6. In what areas does the
museum intend to make learning impacts? Identifying learner impacts is where a museum’s aspirations
for its learners intersect with its internal capacities and the nature of
learning. This is often a challenge. Important clues about what it hopes will
happen for the learner are implanted in the other framework parts, its view of
learning, image of the learner, focus areas and approaches, and learning
experience platforms. Does it hope learners will construct meaning from their
experiences? Develop new attitudes? Change perspectives? Make a personal
connection? Develop a new skill or skills? A technical skill? A thinking skill?
How does each possible outcome relate to the focus areas and learning
approaches? What might an outcome look like for a learner? How does the museum
think it can encourage it?
7. What criteria assist
in selecting, shaping, assessing, and strengthening learning experiences across
the museum?
This question identifies the characteristics that all learning experiences share
across all learning platforms to achieve quality, consistency, and greater or consistent learning value. Criteria aligned with the view of learning and learning
principles guide development of new activities, programs, events, and exhibits.
Clarity about what “socially engaging,” “active participation,” or “multiple
points of view” mean cultivates fluency with them, greatly assisting in assessment and
improvement. Familiarity with these criteria across learning platforms helps in
eliminating less promising choices and facilitates finding successful examples
of how criteria have been applied. The deeper the familiarity with the learning
experience criteria, the more staff is able to engage in innovative thinking
that creates and strengthens learning experiences.
8. What experiential
qualities unify the museum’s experiences across platforms? Every museum has an
experiential brand embedded in its learning experiences. Regardless of its size,
particular experiential learning assets, or its awareness of it, a style
comes through that supports–or undermines–a museum’s learning intentions. Exhibit
activities, programs for different audiences, graphics, an on-line presence,
and thousands of interactions with visitors broadcast a museum’s experiential
brand. It is echoed in its public spaces, color and material palette, and the care of wear-and-tear. Articulating the set of
experiential qualities that connect and unify these experiences expresses the
museum’s essence. Once captured, a museum can work those criteria deliberately,
consistently, and confidently distinguish itself from other settings serving a similar
audience.
True, even a stellar set
of questions doesn’t eliminate the need for a collaborative group, good
thinking, persistence, or the necessary time. Thinking over these
questions, however, will suggest who needs to be part of this exercise and the
information and documents needed for engaging in lively discussion. The
questions help guide the process, inspire thinking, and shine a light on what
parts of a framework contribute and how they connect with one another. More
than a standard list of plan parts or a table of contents might, questions ensure
that each museum’s learning framework will serve its mission, reflect its
community, and build on its existing learning interests.

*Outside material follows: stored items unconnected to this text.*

(** The package [time], the calendar API and the order in which [range]
    visits a map.  [Freebusy_Query] gives the calendars of the response in
    the order [range] visits them. *)
Class Services := {
  Time : Type;
  time_zero : Time;
  time_Parse : string → string → result Time;
  time_Format : string → Time → string;
  time_AddDate : Time → Z → Z → Z → Time;
  range_keys : gmap string AccountConfig → list string;
  range_keys_perm : ∀ m, range_keys m ≡ₚ elements (dom m);
  CalendarList_List : Service → result (list CalendarListEntry);
  Events_List : Service → EventsListCall → result (list CalendarEvent);
  Events_Get : Service → string → string → result CalendarEvent;
  Freebusy_Query :
    Service → FreeBusyRequest → result (list (string * list TimePeriod))
}.

Definition time_RFC3339 : string := "2006-01-02T15:04:05Z07:00".

(** [t, _ := time.Parse(layout, value)]: the zero time on an error. *)
Definition parse_or_zero `{Services} (layout value : string) : Time :=
  match time_Parse layout value with
  | Ok t => t
  | Err _ => time_zero
  end.

(** The tool structures of the server. *)
Record Calendar := {
  Calendar_ID : string;
  Calendar_Summary : string;
  Calendar_Description : string;
  Calendar_Primary : bool;
  Calendar_Account : string
}.

Record ListEventsInput := {
  Events_Account : string;
  Events_CalendarID : string;
  Events_TimeMin : string;
  Events_TimeMax : string;
  Events_MaxResults : Z;
  Events_Query : string
}.

Record Event `{Services} := {
  Event_ID : string;
  Event_Summary : string;
  Event_Description : string;
  Event_Location : string;
  Event_Start : Time;
  Event_End : Time;
  Event_AllDay : bool;
  Event_Attendees : slice string;
  Event_Organizer : string;
  Event_Status : string;
  Event_HtmlLink : string;
  Event_Account : string;
  Event_CalendarID : string
}.

Record CheckAvailabilityInput := {
  Availability_Account : string;
  Availability_Calendars : slice string;
  Availability_TimeMin : string;
  Availability_TimeMax : string
}.

Record BusyPeriod `{Services} := {
  Busy_Start : Time;
  Busy_End : Time;
  Busy_Account : string
}.

(** ** The calendar tools: [ListConfiguredAccounts], [GetCalendarService]
    and the functions of the calendar file *)

Section Tools.
Context `{Platform} `{Services}.

Definition ListConfiguredAccounts : M (list string) :=
  let* config := LoadConfig in
  ret (range_keys (Accounts config)).

Definition GetCalendarService (accountName : string) : M Service :=
  let* config := GetOAuthConfig in
  let* token :=
    wrap ("failed to load token for account '" ++ accountName ++ "'")
      (LoadToken accountName) in
  pure (match calendar_NewService config token with
        | Ok _ => Ok {| Service_Config := config; Service_Token := token |}
        | Err e => Err e
        end).

Definition getTargetAccounts (accountName : string) : M (list string) :=
  if decide (accountName = "") then ListConfiguredAccounts
  else ret [accountName].

Definition calendar_of (acc : string) (item : CalendarListEntry) : Calendar :=
  {| Calendar_ID := Entry_Id item;
     Calendar_Summary := Entry_Summary item;
     Calendar_Description := Entry_Description item;
     Calendar_Primary := Entry_Primary item;
     Calendar_Account := acc |}.

(** The loop of [GetCalendars] over the accounts. *)
Fixpoint GetCalendars_loop (accounts : list string) (calendars : slice Calendar)
  : M (slice Calendar) :=
  match accounts with
  | [] => ret calendars
  | acc :: rest =>
      let* srv :=
        wrap ("failed to get service for account '" ++ acc ++ "'")
          (GetCalendarService acc) in
      let* list :=
        wrap ("failed to list calendars for account '" ++ acc ++ "'")
          (pure (CalendarList_List srv)) in
      GetCalendars_loop rest
        (fold_left (λ cs item, append cs (calendar_of acc item)) list calendars)
  end.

When colleagues engage with
these questions and with one another, they are likely to transform a de facto
learning framework into a shared understanding of the museum’s most important
ideas about learning and learners and its role in serving them. They are also
very likely to find more questions that will power more learning.
Jeanne, this is a wonderful armature of provocative questions for thinking through a framework. I plan to draw on this extensively in faciltating some development conversations with my leadership team. Thank you, as always, for sharing your thoughtful, expert and insightful perspective!! Sarah Brenkert
ReplyDeleteSarah, I'm so glad you find this set of questions both provocative and useful. Your intention to draw on these questions is a good example of how each museum can customize these questions to its process or learning framework scope. I'd love to hear about where your conversations lead. Good luck, have fun.